Mengapa Kami Berbuka dengan Darah?
Mengapa Kami Berbuka dengan Darah?
Oleh: Mohammad Ghibran Alwi
Sinar pagi jatuh lembut dalam pelukan reruntuhan bangunan Rafah. Darah yang mengering kian terlihat di ujung puing-puing. Hari demi hari, matahari kian merasa bersalah untuk kembali terbit di langit Rafah, sebab, sinarnyalah yang justru membuat raut-raut penderitaan semakin jelas. “Salahkah aku?” pikir matahari, mungkin.
Terdengar alunan merdu Al-Qur’an dari depan tenda yang menenangkan, suara gadis itu menerbangkan jiwa menuju dimensi yang berbeda dari dunia ini, tenang dan damai. Jangan kasihani kami, kami tak butuh belas kasihanmu! Kami adalah pejuang yang tangguh. Jika memang tak ada yang bisa kau lakukan, setidaknya, tengadahkan doa kepada Sang Pemilik Tanah ini dan berbaiksangkalah bahwa kami akan merdeka, suatu saat nanti, meskipun entah kapan.
Matahari mulai meninggi. “Yoseph, oper bolanya ke sini!” seruku sambil berlari ke arah depan gawang mencari celah. Hamparan tanah di samping reruntuhan dekat tenda itu cukup luas, hingga bisa kami jadikan tempat bermain bola untuk 5 lawan 5.
Yoseph adalah teman sebayaku, di umur yang masih 12 tahun dia harus kehilangan kedua orang tuanya.

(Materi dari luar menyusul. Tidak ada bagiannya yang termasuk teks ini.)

Lemma manager_send_ok n c m cpu : net_rep n c -> msg_ok n m -> 1 <= cpu <= num_worker_cores n ->
  exists p, manager_send_msg m cpu n = Ok (tt, with_qs (<[p := QSpec.enqueue (ChanSpec.to_worker c cpu) m]> (qs n)) n) /\
    net_rep (with_qs (<[p := QSpec.enqueue (ChanSpec.to_worker c cpu) m]> (qs n)) n) (ChanSpec.send_worker c cpu m).
Proof.
  intros Hr Hm Hc. destruct (slot_step n c ((cpu - 1) * 2 + 1) Hr ltac:(lia)) as (p & Hl & Hset).
  pose proof (nr_msgs _ _ Hr ((cpu - 1) * 2 + 1)) as Hq. rewrite content_worker in *. exists p. split.
  - unfold manager_send_msg. rewrite (bind_ok _ _ _ _ _ Hl). destruct Hm as (_ & mm & Hmm & _).
    by rewrite (bind_ok _ _ _ _ _ (rd_ok _ _ _ Hmm)).
  - unfold ChanSpec.send_worker. rewrite <- set_content_worker. apply Hset, enqueue_msgs; [done|].
    intros x. apply Hq. lia.
Qed.

Lemma worker_send_ok n c m cpu : net_rep n c -> msg_ok n m -> 1 <= cpu <= num_worker_cores n ->
  exists p, worker_send_msg cpu m n = Ok (tt, with_qs (<[p := QSpec.enqueue (ChanSpec.to_manager c cpu) m]> (qs n)) n) /\
    net_rep (with_qs (<[p := QSpec.enqueue (ChanSpec.to_manager c cpu) m]> (qs n)) n) (ChanSpec.send_manager c cpu m).
Proof.
  intros Hr Hm Hc. destruct (slot_step n c ((cpu - 1) * 2) Hr ltac:(lia)) as (p & Hl & Hset).
  pose proof (nr_msgs _ _ Hr ((cpu - 1) * 2)) as Hq. rewrite content_manager in *. exists p. split.
  - unfold worker_send_msg. rewrite (bind_ok _ _ _ _ _ Hl). destruct Hm as (_ & mm & Hmm & _).
    by rewrite (bind_ok _ _ _ _ _ (rd_ok _ _ _ Hmm)).
  - unfold ChanSpec.send_manager. rewrite <- set_content_manager. apply Hset, enqueue_msgs; [done|].
    intros x. apply Hq. lia.
Qed.

Lemma worker_recv_ok n c cpu : net_rep n c -> 1 <= cpu <= num_worker_cores n ->
  match ChanSpec.recv_worker c cpu with
  | None => worker_recv_msg cpu n = Ok (0, n)
  | Some (m, c') => msg_ok n m /\ exists p q, worker_recv_msg cpu n = Ok (m, with_qs (<[p := q]> (qs n)) n) /\
      net_rep (with_qs (<[p := q]> (qs n)) n) c'
  end.
Proof.
  intros Hr Hc. pose proof (dequeue_slot_ok n c ((cpu - 1) * 2 + 1) Hr ltac:(lia)) as H.
  unfold ChanSpec.recv_worker, worker_recv_msg. rewrite content_worker in H.
  destruct (QSpec.dequeue (ChanSpec.to_worker c cpu)) as [[m q]|].
  - destruct H as (Hm & p & Hd & Hr'). rewrite set_content_worker in Hr'. split; [done|]. exists p, q.
    split; [|done]. rewrite (bind_ok _ _ _ _ _ Hd). destruct Hm as (H0 & mm & Hmm & Ht).
    rewrite (proj2 (Z.eqb_neq m 0)) by done. by rewrite (bind_ok _ _ _ _ _ (rd_ok (with_qs _ n) m mm Hmm)), Ht.
  - rewrite (bind_ok _ _ _ _ _ H). done.
Qed.

(** A sweep of the polling loop from core [cpu] to the last core. *)
Lemma poll_sweep n c m c' k fuel cpu : net_rep n c -> 1 <= cpu -> cpu + Z.of_nat k = num_worker_cores n + 1 ->
  (k <= fuel)%nat -> ChanSpec.recv_manager k c cpu = Some (m, c') ->
  msg_ok n m /\ exists p q, poll_loop fuel ((cpu - 1) * 2) n = Ok (m, with_qs (<[p := q]> (qs n)) n) /\
    net_rep (with_qs (<[p := q]> (qs n)) n) c'.
Proof.
  intros Hr. revert fuel cpu. induction k as [|k IH]; intros fuel cpu Hc Hk Hf H; [done|].
  destruct fuel as [|fuel]; [lia|]. cbn [ChanSpec.recv_manager] in H. cbn [poll_loop].
  pose proof (dequeue_slot_ok n c ((cpu - 1) * 2) Hr ltac:(lia)) as Hd. rewrite content_manager in Hd.
  unfold ChanSpec.recv_from in H. destruct (QSpec.dequeue (ChanSpec.to_manager c cpu)) as [[x q]|].
  - injection H as -> <-. destruct Hd as (Hm & p & Hd & Hr'). rewrite set_content_manager in Hr'.
    split; [done|]. exists p, q. split; [|done]. rewrite (bind_ok _ _ _ _ _ Hd), (proj2 (Z.eqb_neq m 0)) by apply Hm. done.
  - rewrite (bind_ok _ _ _ _ _ Hd). cbn [negb Z.eqb].
    rewrite (bind_ok get _ n n n eq_refl). destruct k as [|k]; [done|].
    rewrite Z.mod_small by lia. replace ((cpu - 1) * 2 + 2) with ((cpu + 1 - 1) * 2) by lia.
    apply IH; [lia|lia|lia|done].
Qed.

(** [manager_send_msg] appends the message to the channel of the destination
    core, and changes no other channel. *)
Theorem manager_send_msg_refines n c m cpu :
  net_rep n c -> msg_ok n m -> 1 <= cpu <= num_worker_cores n ->
  exists n', manager_send_msg m cpu n = Ok (tt, n') /\ net_rep n' (ChanSpec.send_worker c cpu m) /\ msgs n' = msgs n.
Proof. intros Hr Hm Hc. destruct (manager_send_ok n c m cpu Hr Hm Hc) as (p & R & Hr'). eauto. Qed.

(** [worker_recv_msg] returns the oldest message the manager sent to this core,
    or NULL when there is none. *)
Theorem worker_recv_msg_refines n c cpu :
  net_rep n c -> 1 <= cpu <= num_worker_cores n ->
  match ChanSpec.recv_worker c cpu with
  | None => worker_recv_msg cpu n = Ok (0, n)
  | Some (m, c') => exists n', worker_recv_msg cpu n = Ok (m, n') /\ net_rep n' c' /\ msgs n' = msgs n
  end.
Proof.
  intros Hr Hc. pose proof (worker_recv_ok n c cpu Hr Hc) as H.
  destruct (ChanSpec.recv_worker c cpu) as [[m c']|]; [|done]. destruct H as (_ & p & q & R & Hr'). eauto.
Qed.

(** [worker_send_msg] appends the message to the channel of the sending core. *)
Theorem worker_send_msg_refines n c m cpu :
  net_rep n c -> msg_ok n m -> 1 <= cpu <= num_worker_cores n ->
  exists n', worker_send_msg cpu m n = Ok (tt, n') /\ net_rep n' (ChanSpec.send_manager c cpu m) /\ msgs n' = msgs n.
Proof. intros Hr Hm Hc. destruct (worker_send_ok n c m cpu Hr Hm Hc) as (p & R & Hr'). eauto. Qed.

Lemma manager_recv_ok n c m c' fuel :
  net_rep n c -> (Z.to_nat (num_worker_cores n) <= fuel)%nat ->
  ChanSpec.recv_manager (Z.to_nat (num_worker_cores n)) c 1 = Some (m, c') ->
  exists p q, manager_recv_msg fuel n = Ok (m, with_qs (<[p := q]> (qs n)) n) /\ net_rep (with_qs (<[p := q]> (qs n)) n) c'.
Proof.
  intros Hr Hf H. pose proof (nr_workers _ _ Hr).
  destruct (poll_sweep n c m c' (Z.to_nat (num_worker_cores n)) fuel 1 Hr ltac:(lia) ltac:(lia) Hf H) as (Hm & p & q & R & Hr').
  exists p, q. split; [|done]. unfold manager_recv_msg.
  change ((1 - 1) * 2) with 0 in R. rewrite (bind_ok _ _ _ _ _ R). destruct Hm as (_ & mm & Hmm & Ht).
  by rewrite (bind_ok _ _ _ _ _ (rd_ok (with_qs _ n) m mm Hmm)), Ht.
Qed.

Hal yang memilukan mungkin untuk orang-orang di belahan bumi yang lain. Namun, entahlah, kami sudah sangat terbiasa dengan keadaan seperti ini. Tentu saja kami sedih, tiada hari yang kami lewati tanpa kesedihan. Namun, dunia tetap bergerak, kami harus terus kuat bertahan, setidaknya untuk hidup sampai esok hari, hari dimana kami menyambut bulan suci penuh berkah.
“Goooll!!” teriak Yoseph setelah melihat umpan darinya berhasil kukonversikan menjadi gol.
Kedua orang tuanya meninggal saat mengantre dalam pembagian tepung. Para warga yang bertarung dengan kelaparan dipaksa untuk mengantre kantong-kantong tepung, saat semuanya berkumpul di satu titik, mereka diledakkan.
Apa yang salah dari mencari tepung? Apakah dengan kami memakan roti dari tepung-tepung itu lantas membuat bala tentara mereka tewas? Tidak kan. Kami hanya lapar. Itu saja.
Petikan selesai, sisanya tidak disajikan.